Materials and methods

Overview of the developed CAD system

The overview of our proposed CAD system is illustrated in Fig. 1. The algorithm involves colon segmentation, polyp candidate extraction, feature selection and classification. Depending on the usage of oral-contrast agent, segmentation converts from two-class problem (air–tissue) to three-class problem (air–fluid–tissue). Therefore, the first main element of the algorithm includes an adaptive threshold calculation and discrete segmentation for both air and possible fluid regions. Since the polyps are convex and have elliptical peak curvature, our system is secondly focused on extracting the 3D elliptical structures as potential polyp candidates based on the Laplacian of Gaussian filter. The final component of the CAD system is the classification of polyp candidates. First, 2D projection image for each candidate was generated, and the shape-based discriminative features were extracted from projection images. Finally, these features were used as the inputs of an artificial neural network classifier.

Automatic colon segmentation

Threshold calculation

Despite the well-defined intensity range between air and tissue, CT attenuation of the oral contrast may vary between 100 and 400 HU [33]. Due to the usage of oral-contrast agents, it is clear that there is no universal set of fixed threshold values to be used in colonic segmentations. For this purpose, we firstly designed a two-level thresholding technique, which is an extended version of Otsu’s method. The essence of this procedure is that there are two optimal thresholds \(\{{T}_{1},{T}_{2}\}\), which divide the dataset into three classes (air–tissue–fluid). In order to determine the optimal thresholds, we maximized the inter-class variances by using the discriminant analysis.

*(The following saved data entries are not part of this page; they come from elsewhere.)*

Lemma optimizeImage_failures_witness :
  exists f s',
    optimizeImage nearest (frame0 3600 1800) 300 90 (store0 []) = Err f s' /\
    (f = BadConcat \/ f = BadResize \/ exists a b l, f = BadRange a b l).
Proof.
  edestruct (result_of_Err (optimizeImage nearest (frame0 3600 1800) 300 90 (store0 [])))
    as [s' E]; [vm_compute; reflexivity|].
  eexists. exists s'. split; [exact E|].
  exact (optimizeImage_failures nearest (frame0 3600 1800) 300 90 (store0 []) _ s'
           ltac:(cbn; split; [lia|reflexivity]) ltac:(cbn; split; [lia|reflexivity])
           ltac:(lia) E).
Defined.

(** ** [constrainAngle(double)] on angles already in range *)

Lemma fmod_below_360 m e :
  2 ^ 52 <= Zpos m < 2 ^ 53 -> -1074 <= e ->
  dltb (S754_finite false m e) (of_int 360) = true ->
  fmod (S754_finite false m e) (of_int 360) = S754_finite false m e.
Proof.
  intros Hm He Hlt.
  change (of_int 360) with (S754_finite false 6333186975989760 (-44)) in *.
  change (2 ^ 52) with 4503599627370496 in Hm. change (2 ^ 53) with 9007199254740992 in Hm.
  assert (Hcase : e < -44 \/ (e = -44 /\ Zpos m < 6333186975989760)).
  { unfold dltb, SFltb, SFcompare in Hlt.
    destruct (Z.compare_spec e (-44)) as [->| |]; [right|left; assumption|discriminate].
    split; [reflexivity|].
    destruct (Pos.compare_cont Eq m 6333186975989760) eqn:Ec; try discriminate.
    apply Pos.compare_lt_iff in Ec. apply Pos2Z.pos_lt_pos. exact Ec. }
  unfold fmod. rewrite Z.min_l by lia. rewrite Z.sub_diag, Z.pow_0_r, Z.mul_1_r.
  rewrite Z.mod_small.
  2:{ split; [lia|]. destruct Hcase as [Hlo|[-> Hlo]].
      - assert (2 <= 2 ^ (-44 - e)).
        { change 2 with (2 ^ 1) at 1. apply Z.pow_le_mono_r; lia. }
        nia.
      - change (-44 - -44) with 0. rewrite Z.pow_0_r. lia. }
  cbn [cond_Zopp]. unfold binary_normalize, binary_round.
  change (Zpos (digits2_pos m)) with (Zdigits2 (Zpos m)).
  assert (Hd : Zdigits2 (Zpos m) = 53)
    by (apply Zdigits2_unique; [change (2 ^ (53 - 1)) with 4503599627370496;
                                change (2 ^ 53) with 9007199254740992; lia|lia]).
  rewrite Hd, (fexp_normal (53 + e)) by lia.
  unfold shl_align. replace (53 + e - 53 - e) with 0 by lia.
  apply binary_round_aux_exact; [exact Hd|lia|lia].
Qed.

(** X19 -- [constrainAngle(double)] leaves alone what is already
    normalised: every positive normal double below 360 passes the
    postcondition of line 57 and is returned as it is, bit for bit (so the
    function is idempotent on such results). *)
Theorem constrainAngle_double_fixes_range m e s :
  2 ^ 52 <= Zpos m < 2 ^ 53 -> -1074 <= e ->
  dltb (S754_finite false m e) (of_int 360) = true ->
  constrainAngle_double (S754_finite false m e) s = Ok (S754_finite false m e) s.
Proof.
  intros Hm He Hlt. unfold constrainAngle_double. cbv zeta.
  rewrite (fmod_below_360 m e Hm He Hlt).
  change (of_int 0) with (S754_zero false).
  change (dltb (S754_finite false m e) (S754_zero false)) with false. cbv iota.
  change (dleb (S754_zero false) (S754_finite false m e)) with true.
  rewrite Hlt. reflexivity.
Qed.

Colon-air region segmentation

The first stage of the colon-air region segmentation was the removal of the air around the body. To eliminate this outer region, the top left voxel of the first slice was selected as a seed and a standard region-growing algorithm was applied to the CT data. Next, the segmentation algorithm labeled the remaining air regions using a three-dimensional flood-fill algorithm. One of the significant characteristics of the CT data the lungs always has the biggest air areas in the first slice. After the detection of the lungs by area calculation, labels of these areas were defined as background.

After the complete removal of the outer regions and lung, the only remaining air-filled regions are the small intestines and the colon. In order to determine the colonic structures, the volume and the number of air regions in each label, which express the length of the label, were calculated as the volume/length (V/L) ratio. The normalized V/L ratios for eight cases are given in Fig. 2. It was observed that fully distended colon (CT2, CT4, CT5 and CT7) has one major segment at the V/L ratio of 1. Also collapsed colon structures (CT1, CT3, CT6 and CT8) have multiple segments, and V/L ratio of one of its segments is 1, while for others ratios are close to 1. Furthermore, V/L ratios for segments of small bowel have low values, and there is a high degree of tolerance between colon and non-colon segments approximately in a range of 0.4 and 0.7 as shown in Fig. 2. For total colon-air region segmentation, we have experimentally determined that air regions should have at least a 0.5 normalized V/L ratio.

Fig. 2
figure 2

Normalized V/L ratios for eight different CT cases

Contrast-opacified region segmentation

Following the reconstruction of the colon-air region, the only missing part of the colon, depending on the usage of contrast agents, was the fluid pockets. In order to determine these regions, value of the \(T_2 \) was selected as a lower threshold for fluid voxels and 6-connected flood-fill algorithm was constructed to label fluid regions. The fluid regions were not the only related regions for this lower threshold. But also the voxel intensities of bone structure were above \(T_2 \). The bone structure was always present between the first and the last slice of the CT and has a biggest bounding box. The algorithm eliminated the corresponding label that met this condition.

Between the air and fluid regions, due to the thresholds \(T_1\) and \(T_2\) there was always a thin air–fluid boundary which separates both regions. This boundary, caused by gravitational force, may occur only when air-filled regions are located above the fluid-filled regions. Therefore, the upper adjacent voxels of the fluid pockets must have a connection with the lower adjacent voxels of the colon-air-filled regions. In this stage, the segmentation algorithm determined the upper boundary voxels of each fluid label and checked the connectivity between air and fluid regions. At least one connection between air–fluid regions denotes the fluid region as a part of the colon.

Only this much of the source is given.